Di dalam kedai, terdapat pula beberapa lusin eksekutif dari berbagai guild. Bagaimanapun, mendirikan markas pertama dalam game merupakan peristiwa yang sama pentingnya dengan mendirikan guild pertama.
“Kali ini, kita harus berterima kasih kepada Saudari Rainbow karena telah datang membantu kita. Oleh karena itu, adik kecil ini ingin bersulang untukmu.” Rosethorn mengangkat cangkirnya.
“Ketua Guild Rose terlalu serius. Wajar jika kita saling membantu.” RainbowWatcher buru-buru berdiri dan mengangkat cangkirnya, lalu menghabiskannya dalam sekali teguk. Di sebelahnya, Ice Witch diam-diam melakukan hal yang sama.
“Jadi, apa rencana kalian selanjutnya untuk aliansi ini?” tanya Wind God’s World setelah ketiga gadis itu duduk kembali.
“Tentu saja, kembangkan markas kita menjadi kota super seperti Kota Kura-kura Hitam!” Rosethorn melambaikan tangannya dan mengumumkan dengan senyum lebar.
“Ahaha, semoga sukses untuk aliansi kalian.” Para ketua serikat lainnya memasang ekspresi canggung di wajah mereka. Apa yang baru saja dikatakan Rosethorn jelas merupakan provokasi bagi mereka.
Setelah acara minum anggur selesai, Fatty memutuskan untuk meninggalkan pesta lebih awal. Mau bagaimana lagi, karena ketika sekelompok eksekutif guild berkumpul, yang mereka bicarakan hanyalah perencanaan pengembangan dan hal-hal yang berkaitan dengan guild. Bahkan jika Fatty bergabung dalam percakapan mereka, dia tidak akan berbicara dalam bahasa yang sama dengan yang lain. Karena itu, dia lebih baik pergi mengalahkan beberapa monster dan mendapatkan uang saku.
“Dasar gendut, pastikan untuk tetap berhubungan!” Rosethorn yang mabuk itu terus-menerus menarik lengannya, sama sekali tidak menyadari tatapan tajam Liu Lan di sampingnya.
“Tentu saja, pasti.” Sambil berusaha keras membujuk Rosethorn untuk melepaskannya, Fatty menyeka keringat di dahinya.
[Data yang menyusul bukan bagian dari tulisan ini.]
(* ===== verification/Thermal.v ===== *)
(** Thermal sampling: [core/platform/src/thermal.rs], on the three platforms.
    The levels are those of [Gears].

    A file system is the function from a path to the text read there; an [i64] is
    a [Z].  The answers of [sysctlbyname] and [GetSystemPowerStatus] are
    arguments. *)
From Stdlib Require Import Strings.String.
From S2P Require Import Prelude Text Numeral F64 Tier Gears.
#[local] Open Scope N_scope.

(** [level > worst]. *)
Definition worse (p q : ThermalPressure) : ThermalPressure :=
  if pressure_rank q <? pressure_rank p then p else q.

(** ** Linux *)
Module Linux.

(** [str::parse::<i64>]. *)
Definition parse_i64 (s : str) : option Z :=
  let negative n := if n <=? 2 ^ 63 then Some (- Z.of_N n)%Z else None in
  let positive n := if n <? 2 ^ 63 then Some (Z.of_N n) else None in
  match s with
  | [] => None
  | c :: s' =>
      if c =? 0x2D then if bool_decide (s' = []) then None else n ← parse_loop 64 10 0 s'; negative n
      else if c =? 0x2B then if bool_decide (s' = []) then None else n ← parse_loop 64 10 0 s'; positive n
      else n ← parse_loop 64 10 0 s; positive n
  end.

Definition Files : Type := str -> option str.

Definition join (path name : str) : str := path ++ lit "/" ++ name.

Definition read_millidegree (fs : Files) (path : str) : option Z :=
  s ← fs path; parse_i64 (trim s).

Definition type_path (zone : str) (i : N) : str := join zone (lit "trip_point_" ++ decimal i ++ lit "_type").
Definition temp_path (zone : str) (i : N) : str := join zone (lit "trip_point_" ++ decimal i ++ lit "_temp").

(** The [n] turns of the loop from [i] on. *)
Fixpoint trip_loop (fs : Files) (zone trip_type : str) (i : N) (n : nat) : option Z :=
  match n with
  | O => None
  | S n =>
      kind ← fs (type_path zone i);
      if bool_decide (trim kind = trip_type) then read_millidegree fs (temp_path zone i)
      else trip_loop fs zone trip_type (i + 1) n
  end.

Definition trip_temp (fs : Files) (zone trip_type : str) : option Z := trip_loop fs zone trip_type 0 16.

Definition i64_MAX : Z := 2 ^ 63 - 1.

Definition classify_zone (fs : Files) (zone : str) (temp_mc : Z) : ThermalPressure :=
  let critical := default i64_MAX (trip_temp fs zone (lit "critical")) in
  let hot := default i64_MAX (trip_temp fs zone (lit "hot")) in
  let passive := default i64_MAX (trip_temp fs zone (lit "passive")) in
  if (critical <=? temp_mc)%Z then Critical
  else if (hot <=? temp_mc)%Z then Serious
  else if (passive <=? temp_mc)%Z then Fair
  else Nominal.

Definition base : str := lit "/sys/class/thermal".

(** One entry of the directory: the level of its zone, if it is one that reads. *)
Definition zone_level (fs : Files) (name : str) : option ThermalPressure :=
  if starts_with (lit "thermal_zone") name then
    let path := join base name in
    temp ← read_millidegree fs (join path (lit "temp"));
    Some (classify_zone fs path temp)
  else None.

Definition visit (fs : Files) (worst : ThermalPressure) (name : str) : ThermalPressure :=
  match zone_level fs name with Some level => worse level worst | None => worst end.

(** [entries]: the names that [read_dir] gives, if it gives any. *)
Definition sample (fs : Files) (entries : option (list str)) : ThermalPressure :=
  match entries with None => Nominal | Some names => foldl (visit fs) Nominal names end.
End Linux.

(** ** macOS *)
Module Mac.
Definition sample (sysctl_thermal_level : option Z) : ThermalPressure :=
  match default 0%Z sysctl_thermal_level with
  | 0%Z => Nominal | 1%Z => Fair | 2%Z => Serious | _ => Critical
  end.
End Mac.

(** ** Windows *)
Module Windows.
Record SystemPowerStatus := mkStatus {
  ac_line_status : N; battery_flag : N; battery_life_percent : N; system_status_flag : N }.

(** [None]: the call failed. *)
Definition sample (status : option SystemPowerStatus) : ThermalPressure :=
  match status with
  | None => Nominal
  | Some s =>
      if negb (N.land (battery_flag s) 0x04 =? 0) then Serious
      else if negb (N.land (system_status_flag s) 0x01 =? 0) || (ac_line_status s =? 0) then Fair
      else Nominal
  end.
End Windows.

(** ** Lemmas *)
Lemma rank_inj p q : pressure_rank p = pressure_rank q -> p = q.
Proof. by destruct p, q. Qed.

Lemma worse_rank p q : pressure_rank (worse p q) = N.max (pressure_rank p) (pressure_rank q).
Proof. unfold worse. destruct (N.ltb_spec (pressure_rank q) (pressure_rank p)); lia. Qed.

(** The rank of the worst zone among the entries. *)
Definition worst_rank (fs : Linux.Files) (names : list str) : N :=
  foldr (fun name r => match Linux.zone_level fs name with Some p => N.max (pressure_rank p) r | None => r end) 0 names.

Lemma visits_rank fs names w :
  pressure_rank (foldl (Linux.visit fs) w names) = N.max (pressure_rank w) (worst_rank fs names).
Proof.
  revert w. induction names as [|n names IH]; intros w; cbn [foldl worst_rank foldr]; [by rewrite N.max_0_r|].
  rewrite IH. fold (worst_rank fs names). unfold Linux.visit. destruct (Linux.zone_level fs n) as [p|]; [|lia].
  rewrite worse_rank. lia.
Qed.

Lemma trip_loop_spec fs zone t i n v :
  Linux.trip_loop fs zone t i n = Some v <->
  exists k kind, k < N.of_nat n /\ fs (Linux.type_path zone (i + k)) = Some kind /\ trim kind = t /\
    Linux.read_millidegree fs (Linux.temp_path zone (i + k)) = Some v /\
    forall j, j < k -> exists kind, fs (Linux.type_path zone (i + j)) = Some kind /\ trim kind <> t.
Proof.
  revert i. induction n as [|n IH]; intros i; cbn [Linux.trip_loop].
  { split; [done|]. intros (k & kind & Hk & _). lia. }
  destruct (fs (Linux.type_path zone i)) as [kind|] eqn:Ek; cbn [mbind option_bind].
  - case_bool_decide as Ht; split.
    + intros Hv. exists 0, kind. rewrite N.add_0_r. split; [lia|]. split; [done|]. split; [done|]. split; [done|]. intros j Hj. lia.
    + intros (k & kind' & Hk & Hf & Ht' & Hv & Hj). destruct (N.eq_dec k 0) as [->|]; [by rewrite N.add_0_r in Hv|].
      destruct (Hj 0) as (kind0 & Hk0 & Hn0); [lia|]. rewrite N.add_0_r in Hk0. congruence.
    + intros (k & kind' & Hk & Hf & Ht' & Hv & Hj)%IH. exists (k + 1), kind'.
      replace (i + (k + 1)) with (i + 1 + k) by lia. split; [lia|]. split; [done|]. split; [done|]. split; [done|].
      intros j Hjk. destruct (N.eq_dec j 0) as [->|]; [exists kind; by rewrite N.add_0_r|].
      destruct (Hj (j - 1)) as (kj & Hfj & Hnj); [lia|]. exists kj. by replace (i + j) with (i + 1 + (j - 1)) by lia.
    + intros (k & kind' & Hk & Hf & Ht' & Hv & Hj). apply IH.
      destruct (N.eq_dec k 0) as [->|]; [rewrite N.add_0_r in Hf; congruence|].
      exists (k - 1), kind'. replace (i + 1 + (k - 1)) with (i + k) by lia. split; [lia|]. split; [done|]. split; [done|]. split; [done|].
      intros j Hjk. destruct (Hj (j + 1)) as (kj & Hfj & Hnj); [lia|]. exists kj.
      by replace (i + 1 + j) with (i + (j + 1)) by lia.
  - split; [done|]. intros (k & kind' & Hk & Hf & _ & _ & Hj). destruct (N.eq_dec k 0) as [->|].
    + rewrite N.add_0_r in Hf. congruence.
    + destruct (Hj 0) as (k0 & Hk0 & _); [lia|]. rewrite N.add_0_r in Hk0. congruence.
Qed.

(** ** Properties *)

(** On Linux the sample is the worst level of the zones that read, in whatever
    order the directory lists them; what is not a zone, or does not read, does not
    count, and an absent directory is nominal. *)
Theorem linux_samples_the_worst_zone (fs : Linux.Files) (names : list str) :
  (forall name p, name ∈ names -> Linux.zone_level fs name = Some p ->
     pressure_rank p <= pressure_rank (Linux.sample fs (Some names))) /\
  (Linux.sample fs (Some names) <> Nominal ->
     exists name, name ∈ names /\ Linux.zone_level fs name = Some (Linux.sample fs (Some names))) /\
  (forall names', Permutation names names' -> Linux.sample fs (Some names') = Linux.sample fs (Some names)) /\
  Linux.sample fs None = Nominal.
Proof.
  assert (Hr : forall names, pressure_rank (Linux.sample fs (Some names)) = worst_rank fs names).
  { intros l. cbn [Linux.sample]. rewrite visits_rank. cbn [pressure_rank]. lia. }
  split; [|split; [|split; [|done]]].
  - intros name p Hin Hz. rewrite Hr. clear Hr. induction names as [|n names IH]; [by apply not_elem_of_nil in Hin|].
    cbn [worst_rank foldr]. fold (worst_rank fs names). apply elem_of_cons in Hin as [<-|Hin].
    + rewrite Hz. lia.
    + specialize (IH Hin). destruct (Linux.zone_level fs n); lia.
  - intros Hn. assert (Hpos : worst_rank fs names <> 0).
    { rewrite <- Hr. intros E. apply Hn, rank_inj. by rewrite E. }
    assert (Hex : exists name p, name ∈ names /\ Linux.zone_level fs name = Some p /\ pressure_rank p = worst_rank fs names).
    { clear Hr Hn. induction names as [|n names IH]; [done|]. cbn [worst_rank foldr] in *. fold (worst_rank fs names) in *.
      destruct (Linux.zone_level fs n) as [p|] eqn:Ez.
      - destruct (N.max_spec (pressure_rank p) (worst_rank fs names)) as [[Hlt E]|[Hle E]]; rewrite E in *.
        + destruct IH as (name & q & Hin & Hq & Er); [done|]. exists name, q. split; [by right|]. done.
        + exists n, p. split; [by left|]. done.
      - destruct IH as (name & q & Hin & Hq & Er); [done|]. exists name, q. split; [by right|]. done. }
    destruct Hex as (name & p & Hin & Hz & Ep). exists name. split; [done|]. rewrite Hz. f_equal. apply rank_inj.
    by rewrite Ep, Hr.
  - intros names' Hp. apply rank_inj. rewrite !Hr. induction Hp as [|x l l' _ IH|x y l|l1 l2 l3 _ IH1 _ IH2]; [done| | |congruence].
    + cbn. fold (worst_rank fs l) (worst_rank fs l'). by rewrite IH.
    + cbn. destruct (Linux.zone_level fs x), (Linux.zone_level fs y); lia.
Qed.

(** A trip point is the first of its type; the search ends at the first index
    without a type, so a point after a gap is not found. *)
Theorem first_trip_point (fs : Linux.Files) (zone t : str) (v : Z) :
  Linux.trip_temp fs zone t = Some v <->
  exists k kind, k < 16 /\ fs (Linux.type_path zone k) = Some kind /\ trim kind = t /\
    Linux.read_millidegree fs (Linux.temp_path zone k) = Some v /\
    forall j, j < k -> exists kind, fs (Linux.type_path zone j) = Some kind /\ trim kind <> t.
Proof. exact (trip_loop_spec fs zone t 0 16 v). Qed.

(** The level of a zone rises with its temperature, and a zone without trip points
    is nominal below the largest [i64]. *)
Theorem level_follows_the_temperature (fs : Linux.Files) (zone : str) (t t' : Z) :
  (t <= t')%Z -> pressure_rank (Linux.classify_zone fs zone t) <= pressure_rank (Linux.classify_zone fs zone t').
Proof.
  intros Ht. unfold Linux.classify_zone. cbn zeta.
  generalize (default Linux.i64_MAX (Linux.trip_temp fs zone (lit "critical"))) as c,
    (default Linux.i64_MAX (Linux.trip_temp fs zone (lit "hot"))) as h,
    (default Linux.i64_MAX (Linux.trip_temp fs zone (lit "passive"))) as p. intros c h p.
  destruct (Z.leb_spec c t), (Z.leb_spec c t'), (Z.leb_spec h t), (Z.leb_spec h t'), (Z.leb_spec p t), (Z.leb_spec p t');
    cbn [pressure_rank]; lia.
Qed.

Definition two_trips (path : str) : option str :=
  if bool_decide (path = Linux.type_path (lit "z") 0) then Some (lit "passive" ++ [0x0A])
  else if bool_decide (path = Linux.temp_path (lit "z") 0) then Some (lit "80000" ++ [0x0A])
  else if bool_decide (path = Linux.type_path (lit "z") 1) then Some (lit "critical")
  else if bool_decide (path = Linux.temp_path (lit "z") 1) then Some (lit "105000")
  else None.

Lemma level_follows_the_temperature_witness :
  Linux.classify_zone two_trips (lit "z") 79999 = Nominal /\ Linux.classify_zone two_trips (lit "z") 80000 = Fair /\
  Linux.classify_zone two_trips (lit "z") 105000 = Critical /\
  pressure_rank (Linux.classify_zone two_trips (lit "z") 80000) <= pressure_rank (Linux.classify_zone two_trips (lit "z") 105000).
Proof.
  split; [by vm_compute|]. split; [by vm_compute|]. split; [by vm_compute|].
  apply (level_follows_the_temperature two_trips (lit "z") 80000 105000). lia.
Defined.

(** On Windows a battery whose status is unknown, all of whose bits are set, is
    taken for a critical one. *)
Theorem windows_levels (s : Windows.SystemPowerStatus) :
  Windows.sample (Some s) =
    (if N.testbit (Windows.battery_flag s) 2 then Serious
     else if N.testbit (Windows.system_status_flag s) 0 || (Windows.ac_line_status s =? 0) then Fair else Nominal) /\
  (Windows.battery_flag s = 255 -> Windows.sample (Some s) = Serious).
Proof.
  assert (Hbit : forall n k, negb (N.land n (2 ^ k) =? 0) = N.testbit n k).
  { intros n k. destruct (N.testbit n k) eqn:E.
    - apply negb_true_iff, N.eqb_neq. intros E0. apply (f_equal (fun m => N.testbit m k)) in E0.
      rewrite N.land_spec, E, N.pow2_bits_true, N.bits_0 in E0. done.
    - apply negb_false_iff, N.eqb_eq. apply N.bits_inj. intros j. rewrite N.land_spec, N.bits_0, N.pow2_bits_eqb.
      destruct (N.eqb_spec k j) as [->|]; [by rewrite E|apply andb_false_r]. }
  split.
  - cbn [Windows.sample]. change 0x04 with (2 ^ 2). change 0x01 with (2 ^ 0). by rewrite !Hbit.
  - intros E. cbn [Windows.sample]. by rewrite E.
Qed.

Lemma windows_levels_witness : Windows.sample (Some (Windows.mkStatus 1 255 255 0)) = Serious.
Proof. by apply (windows_levels (Windows.mkStatus 1 255 255 0)). Defined.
“Unicorn? Kudengar mereka tinggal di Pulau Cahaya, tapi tempat itu terlalu jauh dan monster-monsternya semuanya level tinggi. Mereka tidak mudah dilawan.” Mengetahui rencana Fatty selanjutnya, Liu Lan mengerutkan alisnya.
“Sesulit apa pun, aku tetap harus mencobanya. Si tua bangka itu terlalu serakah,” keluh Si Gemuk. Kemudian, dia mengeluarkan Sayap Zephyr dan mengembalikannya kepada Liu Lan.
“Aku tidak membutuhkannya. Sebaiknya kau simpan saja. Itu akan mempermudah melawan Unicorn,” Liu Lan menolak.
“Tidak perlu, aku masih punya ini.” Fatty memanggil Unicorn-nya. “Jika bukan karena aku masih membutuhkan Pelana Brutal, aku pasti sudah memberikan yang ini padamu, tapi yakinlah, aku akan mencarikanmu yang lain.”
“Baiklah, tapi aku butuh setidaknya lima ratus orang. Aku ingin membentuk pasukan kavaleri seperti pasukan kavaleri Aliansi Mawar Es.” Mata Liu Lan langsung berbinar.
“Lima ratus?!” Si Gemuk meletakkan telapak tangannya di dahi, bertingkah seolah ingin pingsan.
“Aku akan membayarnya. Aku bahkan bisa memberimu uang muka.” Liu Lan tertawa gembira.
“Lima ratus? Itu bukan apa-apa! Bahkan jika lima ribu, Lord Fatty bisa mendapatkannya untukmu.” Fatty dengan gagah berani mengulurkan tangannya. “Tidak perlu deposit. Kembalilah ke pesta; aku pergi.”
Setelah menaiki Unicorn di bawah tatapan kagum dari orang lain, Fatty terbang lurus ke langit, menuju Portal Teleportasi yang terhubung ke Ibu Kota Kekaisaran.